The Belgrade-based non-governmental organisation Humanitarian Law Center (Fond za humanitarno pravo) reported on May 16, 2001, that the County Court in Niš had found twenty-year-old Mr Oliver Nikolić and twenty-year-old Ms Nataša Marković guilty of incitement to racial hatred, pursuant to paragraph 2 of Article 134 of the Yugoslav Penal Code. The verdict was brought in relation to the attack of Mr Nikolić and Ms Marković on a 15-year-old Romani boy, Dragiša Ajdarević, and his father, Mr Nebojša Ajdarević, in Niš, southern Serbia, on April 8, 2000 (see "Snapshots from Around Europe" in Roma Rights 2/2000; available at: Snapshots). The attackers, Mr Nikolić and Ms Marković, were sentenced to six months imprisonment, suspended for two years. This is the first time in Yugoslavia that the judicial authorities have regarded an attack against members of a minority as constituting incitement to racial hatred.

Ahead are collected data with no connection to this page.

(** ** A concrete chain *)

Module DaoRun.
#[local] Instance Question_eq_dec : EqDecision Question.
Proof. solve_decision. Defined.
#[local] Instance Question_countable : Countable Question.
Proof. refine (inj_countable' (fun q => (question q, q_options q)) (fun '(a, b) => MkQuestion a b) _). by intros []. Defined.
#[local] Instance Proposal_eq_dec : EqDecision Proposal.
Proof. solve_decision. Defined.
#[local] Instance Proposal_countable : Countable Proposal.
Proof.
  refine (inj_countable' (fun p =>
      (((p_id p, p_title p), (p_description p, p_kind p)), ((p_options p, p_creator p), (p_created_at p, p_ends_at p)),
       ((p_height p, p_questions p), (p_answers_commit p, (p_answers p, (p_withdrawn p, p_revealed_at p))))))
    (fun '(((a, b), (c, d)), ((e, f), (g, h)), ((i, j), (k, (l, (m, n))))) => MkProposal a b c d e f g h i j k l m n) _). by intros [].
Defined.
#[local] Instance StakeVote_eq_dec : EqDecision StakeVote.
Proof. solve_decision. Defined.
#[local] Instance StakeVote_countable : Countable StakeVote.
Proof. refine (inj_countable' (fun v => (sv_option v, sv_weight v)) (fun '(a, b) => MkStakeVote a b) _). by intros []. Defined.
#[local] Instance KnowVote_eq_dec : EqDecision KnowVote.
Proof. solve_decision. Defined.
#[local] Instance KnowVote_countable : Countable KnowVote.
Proof. refine (inj_countable' (fun v => (kv_option v, (kv_commit v, kv_answers v))) (fun '(a, (b, c)) => MkKnowVote a b c) _). by intros []. Defined.
#[local] Instance Report_eq_dec : EqDecision Report.
Proof. solve_decision. Defined.
#[local] Instance Report_countable : Countable Report.
Proof. refine (inj_countable' (fun r => (reporter r, (r_weight r, r_at r))) (fun '(a, (b, c)) => MkReport a b c) _). by intros []. Defined.

#[export] Instance crypto : CryptoPrims :=
  {| blake2s d := []; blake3 d := to_le_bytes 32 (foldl (fun a x => a * 31 + x) 7 d);
     ed25519_verify _ _ _ := Ok false; ml_dsa_verify _ _ _ := false; slh_dsa_verify _ _ _ := Ok false;
     ed25519_sign _ _ := []; ml_dsa_sign _ _ := [] |}.
#[export] Instance chain : ChainPrims :=
  {| hex_encode := Hex.encode; hex_decode := Hex.decode; bech32m_encode _ _ := None; dalek_verify _ _ _ := false |}.
#[export] Instance rules : ChainRules :=
  {| escrow_rule_enabled := false; emission_v2_active _ := true; expected_block_reward _ _ _ _ _ := 0;
     faucet_address := FAUCET_ADDR_FULL; verify_confirmed_tx_sig _ := Ok tt; equivocation_accused _ _ := Err "no proof";
     takes_effect _ := true; vested_uegoc := 0; node_due := []; storage_pay := [] |}.

Definition ALICE : string := "egot1alice".
Definition BOB : string := "egot1bob".
Definition CAROL : string := "egot1carol".

Definition HASH : string := "0x01".
Definition ID : string := proposal_id HASH.
Definition SALT : string := "5555555555555555555555555555555555555555555555555555555555555555".
Definition CAROL_SALT : string := "6666666666666666666666666666666666666666666666666666666666666666".
Definition QUIZ : list Question := [MkQuestion "Block time?" ["1 s"; "10 s"]; MkQuestion "Ticker?" ["EGO"; "EGOC"; "EGOT"]].

(** A body is read by its name. *)
Definition table_json {A} (l : list (string * A)) : Json A :=
  {| to_json _ := [];
     from_json b := ok_or (ina ← list_find (fun na : string * A => b = ascii_bytes na.1) l; Some ina.2.2) "unreadable" |}.

#[export] Instance json : DaoJson := {|
  propose_json := table_json [("propose", MkProposeBody "Raise the rate" "Pay hosts more" "parameter" ["Yes"; "No"] 7 QUIZ (answers_commit SALT [1; 1]))];
  vote_json := table_json [("no", MkVoteBody ID 1); ("yes", MkVoteBody ID 0)];
  know_json := table_json [("know", MkKnowBody ID 0 (vote_commit ID CAROL CAROL_SALT [1; 0]))];
  report_body_json := table_json [("report", MkReportBody ALICE)];
  reveal_json := table_json [("key", MkRevealBody ID SALT [1; 1]); ("answers", MkRevealBody ID CAROL_SALT [1; 0])];
  withdraw_json := table_json [("withdraw", MkWithdrawBody ID)];
  proposal_json := count_json;
  stake_vote_json := count_json;
  know_vote_json := count_json;
  reports_json := count_json;
  numbers_json := count_json;
|}.
#[export] Instance proposal_rt : JsonRoundTrip Proposal := count_json_rt.
#[export] Instance stake_vote_rt : JsonRoundTrip StakeVote := count_json_rt.
#[export] Instance know_vote_rt : JsonRoundTrip KnowVote := count_json_rt.
#[export] Instance numbers_rt : JsonRoundTrip (list Z) := count_json_rt.

Definition tx_ (hash from type args : string) : LedgerTx :=
  MkTx hash from from 0 (memo_for type args) 1700 "" "Confirmed" None 1 "" "" "" type 0 0 "" "" "" args "" "" 3 1 "" "" false "" "".

Definition propose_tx : LedgerTx := tx_ HASH ALICE TX_PROPOSE "propose".
Definition yes_tx : LedgerTx := tx_ "0x02" BOB TX_VOTE "yes".
Definition no_tx : LedgerTx := tx_ "0x03" BOB TX_VOTE "no".
Definition know_tx : LedgerTx := tx_ "0x04" CAROL TX_KNOW "know".
Definition key_tx : LedgerTx := tx_ "0x05" ALICE TX_REVEAL "key".
Definition answers_tx : LedgerTx := tx_ "0x06" CAROL TX_KNOW_REVEAL "answers".

Definition staked : gmap string Z := {[ ALICE := 700; BOB := 300 ]}.

Definition c0 : Chain := MkChain (stake_store staked) ∅ 1000 0 0.
Definition d1 : DaoBlock := MkDaoBlock (MkBlock 70000 "h1" 2000) [propose_tx; yes_tx; know_tx; no_tx] 1000.
Definition c1 : Chain := next c0 d1.
(** The vote ends 604800 seconds after the proposal. *)
Definition d2 : DaoBlock := MkDaoBlock (MkBlock 70001 "h2" 606800) [key_tx] 1000.
Definition c2 : Chain := next c1 d2.
Definition d3 : DaoBlock := MkDaoBlock (MkBlock 70002 "h3" 606900) [answers_tx; yes_tx] 1000.
Definition c3 : Chain := next c2 d3.
End DaoRun.
Import DaoRun.

(** ** The properties on it *)

Ltac by_compute := apply (bool_decide_eq_true_1 _); vm_compute; reflexivity.

Lemma staked_typed : map_Forall (fun _ n => in_u64 n) staked.
Proof. by_compute. Qed.

Lemma reached_c0 : reached c0.
Proof. apply reached_start. by apply stake_store_start. Qed.
Lemma stakes_c0 a : stake_of (ov_of c0) a = at_ staked a.
Proof. apply stake_of_store, staked_typed. Qed.

Lemma step_c1 : chain_step c0 d1 c1 /\ forall a, stake_of (ov_of c1) a = at_ staked a.
Proof. apply quiet_step; [apply reached_c0|apply stakes_c0|apply staked_typed|vm_compute; reflexivity]. Qed.
Lemma reached_c1 : reached c1.
Proof. eapply reached_block; [apply reached_c0|apply step_c1]. Qed.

Other courts in Yugoslavia have recently failed to provide adequate judicial remedy in Roma rights cases. On May 25, 2001, the Humanitarian Law Center reported that the Fourth Municipal Prosecutor's Office in Belgrade had dismissed a complaint filed by the organisation against police officers who had used force to evict Roma from the Antena settlement near Belgrade on June 8, 2000 (see "Snapshots around Europe" in Roma Rights 2/2000; on-line at: Snapshots). Despite the fact that the Centre submitted a list of witnesses to the eviction, and medical records of injuries sustained by two Romani individuals during the eviction, the court dismissed the complaint.